Dataset records START

(** What the run time guarantees about the text it produces: the decimal form
    of a number and an ISO date are not empty and hold no line break, and the
    JSON text of an object is not empty. *)
Definition noLineBreak (s : string) : Prop :=
  forall a, In a (list_ascii_of_string s) -> a <> LF /\ a <> CR.

Record JsRuntimeLaws (R : JsRuntime) : Prop := {
  Number_toString_nonempty : forall n, Number_toString n <> "";
  Number_toString_line : forall n, noLineBreak (Number_toString n);
  Date_toISOString_nonempty : forall d s, Date_toISOString d = Some s -> s <> "";
  Obj_toJSON_nonempty : forall o, Obj_toJSON o <> ""
}.

Section Values.
Context {R : JsRuntime}.

(** A cell of type [any]. *)
Inductive JsValue : Type :=
| JsUndefined
| JsNull
| JsBoolean (b : bool)
| JsNumber (n : Number)
| JsString (s : string)
| JsDate (d : DateObj)
| JsObject (o : Obj).

(** [typeof v] *)
Definition typeof (v : JsValue) : string :=
  match v with
  | JsUndefined => "undefined"
  | JsNull => "object"
  | JsBoolean _ => "boolean"
  | JsNumber _ => "number"
  | JsString _ => "string"
  | JsDate _ => "object"
  | JsObject _ => "object"
  end.

(** [v instanceof Date] *)
Definition instanceofDate (v : JsValue) : bool :=
  match v with
  | JsDate _ => true
  | _ => false
  end.

(** [String(v)] *)
Definition String_ (v : JsValue) : string :=
  match v with
  | JsUndefined => "undefined"
  | JsNull => "null"
  | JsBoolean b => if b then "true" else "false"
  | JsNumber n => Number_toString n
  | JsString s => s
  | JsDate d => Date_toString d
  | JsObject o => Obj_toString o
  end.

(** [JSON.stringify(v)]; [None] is the result [undefined]. *)
Definition JSON_stringify (v : JsValue) : option string :=
  match v with
  | JsUndefined => None
  | JsNull => Some "null"
  | JsBoolean b => Some (if b then "true" else "false")
  | JsNumber n => Some (Number_toJSON n)
  | JsString s => Some (String_toJSON s)
  | JsDate d => Some (Date_toJSON d)
  | JsObject o => Some (Obj_toJSON o)
  end.

(** A [string | undefined] result as a value. *)
Definition ofStringOrUndefined (r : option string) : JsValue :=
  match r with
  | Some s => JsString s
  | None => JsUndefined
  end.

Dataset records END

_What you have to do_.
Give exactly the lines from the one with "JsBoolean b => if" to the end of the entries, nothing before them.

_Task answer_.
  | JsBoolean b => if b then "true" else "false"
  | JsNumber n => Number_toString n
  | JsString s => s
  | JsDate d => Date_toString d
  | JsObject o => Obj_toString o
  end.

(** [JSON.stringify(v)]; [None] is the result [undefined]. *)
Definition JSON_stringify (v : JsValue) : option string :=
  match v with
  | JsUndefined => None
  | JsNull => Some "null"
  | JsBoolean b => Some (if b then "true" else "false")
  | JsNumber n => Some (Number_toJSON n)
  | JsString s => Some (String_toJSON s)
  | JsDate d => Some (Date_toJSON d)
  | JsObject o => Some (Obj_toJSON o)
  end.

(** A [string | undefined] result as a value. *)
Definition ofStringOrUndefined (r : option string) : JsValue :=
  match r with
  | Some s => JsString s
  | None => JsUndefined
  end.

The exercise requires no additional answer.